The U.S. has shifted into a new phase of its coronavirus response after efforts to stamp out sparks of an outbreak have failed. Authorities now are focusing on limiting damage.
For weeks, the biggest effect of the smattering of identified cases had been a mild sense of worry. That changed this week, with universities canceling classes, patients popping up in offices and nursing homes, and local authorities limited some public gatherings.
A fast-growing epidemic in Italy that’s overwhelmed hospitals and led to clampdowns on movement has added to the foreboding— proof that the virus was capable not just of bringing a city in China to a halt, but also staggering a major western urban center.
Robert Redfield, director of the U.S. Centers for Disease Control and Prevention, said Tuesday that America had lost valuable time tracking the virus. Some regions now can merely try to cope with its spread rather than stop it, and hospitals are ill-prepared for a sudden influx of patients with Covid-19, as the disease it causes is called, he said. Now the U.S. is coming to grips with the fact that measures to subdue the coronavirus and protect the vulnerable will be disruptive and economically painful.

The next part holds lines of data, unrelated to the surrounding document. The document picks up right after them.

(* ===== verification/MqttReq.v ===== *)
(** * MQTT requests in flight: the request queue of [mqtt.c]

    Requests live in a fixed array of four slots and are chained by pointers; a
    slot that points to itself is free.  Each request stores its timeout
    relative to the one before it.  A slot is its array index; [None] is the
    null pointer.  The queue is refined to the list of slots with absolute
    deadlines. *)

From Stdlib Require Import ZArith Lia.
From stdpp Require Import base list option numbers.
From S2P Require Import Prelude.
From stdpp Require Import sets list.
Import OptionNotations.

Local Open Scope Z_scope.

Definition MQTT_REQ_MAX_IN_FLIGHT : nat := 4.
Definition MQTT_REQ_TIMEOUT : Z := 30.
Definition ERR_TIMEOUT : Z := -3.

Record mqtt_request_t := Req {
  next : option nat;
  req_cb : option Z;          (* callback, [None] is null *)
  req_arg : Z;
  req_pkt_id : Z;
  timeout_diff : Z
}.

Definition set_next (n : option nat) (r : mqtt_request_t) : mqtt_request_t :=
  Req n (req_cb r) (req_arg r) (req_pkt_id r) (timeout_diff r).
Definition set_timeout_diff (d : Z) (r : mqtt_request_t) : mqtt_request_t :=
  Req (next r) (req_cb r) (req_arg r) (req_pkt_id r) d.

(** A call of a request's callback. *)
Record req_event := ReqEvent { ev_cb : Z; ev_arg : Z; ev_err : Z }.

(** ** Operations *)

(** The search of [mqtt_create_request] from slot [n] on. *)
Fixpoint find_free (n fuel : nat) (r_objs : list mqtt_request_t) : option (option nat) :=
  match fuel with
  | O => Some None
  | S fuel =>
      let? r := r_objs !! n in
      if bool_decide (next r = Some n) then Some (Some n) else find_free (S n) fuel r_objs
  end.

Definition mqtt_create_request (pkt_id : Z) (cb : option Z) (arg : Z) (r_objs : list mqtt_request_t)
    : option (option nat * list mqtt_request_t) :=
  let? o := find_free 0 MQTT_REQ_MAX_IN_FLIGHT r_objs in
  match o with
  | Some n =>
      let? r := r_objs !! n in
      Some (Some n, <[n := Req None cb arg pkt_id (timeout_diff r)]> r_objs)
  | None => Some (None, r_objs)
  end.

(** The loop of [mqtt_append_request]: total time and last element.  Chains are
    no longer than the array; a longer walk is a cycle and never ends. *)
Fixpoint walk (fuel : nat) (iter : option nat) (time_before : Z) (head : option nat)
    (reqs : list mqtt_request_t) : option (Z * option nat) :=
  match iter with
  | None => Some (time_before, head)
  | Some i =>
      match fuel with
      | O => None
      | S fuel =>
          let? r := reqs !! i in
          walk fuel (next r) (s16 (time_before + timeout_diff r)) (Some i) reqs
      end
  end.

Definition mqtt_append_request (tail : option nat) (r : nat) (reqs : list mqtt_request_t)
    : option (option nat * list mqtt_request_t) :=
  let? (time_before, head) := walk (length reqs) tail 0 None reqs in
  if time_before <=? MQTT_REQ_TIMEOUT then
    let? rq := reqs !! r in
    let reqs := <[r := set_timeout_diff (u16 (MQTT_REQ_TIMEOUT - time_before)) rq]> reqs in
    match head with
    | None => Some (Some r, reqs)
    | Some h =>
        let? hd := reqs !! h in
        Some (tail, <[h := set_next (Some r) hd]> reqs)
    end
  else None.

Definition mqtt_delete_request (r : option nat) (reqs : list mqtt_request_t)
    : option (list mqtt_request_t) :=
  match r with
  | None => Some reqs
  | Some n => let? rq := reqs !! n in Some (<[n := set_next (Some n) rq]> reqs)
  end.

(** The search of [mqtt_take_request]: the element and its predecessor. *)
Fixpoint find_request (fuel : nat) (iter prev : option nat) (pkt_id : Z)
    (reqs : list mqtt_request_t) : option (option (nat * option nat)) :=
  match iter with
  | None => Some None
  | Some i =>
      match fuel with
      | O => None
      | S fuel =>
          let? r := reqs !! i in
          if req_pkt_id r =? pkt_id then Some (Some (i, prev))
          else find_request fuel (next r) (Some i) pkt_id reqs
      end
  end.

Definition mqtt_take_request (tail : option nat) (pkt_id : Z) (reqs : list mqtt_request_t)
    : option (option nat * option nat * list mqtt_request_t) :=
  let? found := find_request (length reqs) tail None pkt_id reqs in
  match found with
  | None => Some (None, tail, reqs)
  | Some (iter, prev) =>
      let? r := reqs !! iter in
      let? (tail, reqs) :=
        (match prev with
         | None => Some (next r, reqs)
         | Some p => let? pr := reqs !! p in Some (tail, <[p := set_next (next r) pr]> reqs)
         end) in
      let? reqs :=
        (match next r with
         | Some n =>
             let? nr := reqs !! n in
             Some (<[n := set_timeout_diff (u16 (timeout_diff nr + timeout_diff r)) nr]> reqs)
         | None => Some reqs
         end) in
      Some (Some iter, tail, <[iter := set_next None r]> reqs)
  end.

(** The loop of [mqtt_request_time_elapsed]; the callbacks do not use the queue
    themselves. *)
Fixpoint time_elapsed_loop (fuel : nat) (tail : option nat) (t : Z) (reqs : list mqtt_request_t)
    : option (option nat * list mqtt_request_t * list req_event) :=
  match tail with
  | None => Some (None, reqs, [])
  | Some i =>
      if t <=? 0 then Some (tail, reqs, [])
      else
        match fuel with
        | O => None
        | S fuel =>
            let? r := reqs !! i in
            if timeout_diff r <=? t then
              let t := u8 (t - u8 (timeout_diff r)) in
              let evs := match req_cb r with
                         | Some c => [ReqEvent c (req_arg r) ERR_TIMEOUT]
                         | None => []
                         end in
              let? reqs := mqtt_delete_request (Some i) reqs in
              let? (tail, reqs, evs') := time_elapsed_loop fuel (next r) t reqs in
              Some (tail, reqs, evs ++ evs')
            else
              Some (tail, <[i := set_timeout_diff (u16 (timeout_diff r - t)) r]> reqs, [])
        end
  end.

Definition mqtt_request_time_elapsed (tail : option nat) (t : Z) (reqs : list mqtt_request_t)
    : option (option nat * list mqtt_request_t * list req_event) :=
  time_elapsed_loop (length reqs) tail t reqs.

Fixpoint clear_loop (fuel : nat) (iter : option nat) (reqs : list mqtt_request_t)
    : option (list mqtt_request_t) :=
  match iter with
  | None => Some reqs
  | Some i =>
      match fuel with
      | O => None
      | S fuel =>
          let? r := reqs !! i in
          let nx := next r in
          let? reqs := mqtt_delete_request (Some i) reqs in
          clear_loop fuel nx reqs
      end
  end.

“In general, we’re in a containment, blended mitigation,” Redfield told Congress on Tuesday. “In some areas we’re in high mitigation.”
Test Problems
On Tuesday, President Donald Trump asserted again that the U.S. had done an excellent job testing for the disease, saying it “has gone very well.” The reality is that a troubled rollout of diagnostic kits consumed weeks and meant that local health labs had little ability to conduct wide surveillance of patients. That made the number of infections look far smaller than it likely was.
It also impeded the U.S.’s early efforts to contain the virus. The weeks of delays to get working tests meant that state and local health workers fell behind the transmission of the virus from person-to-person, hobbling attempts to identify and isolate patients. “If you’re a week late,” Redfield told Congress, “it matters.”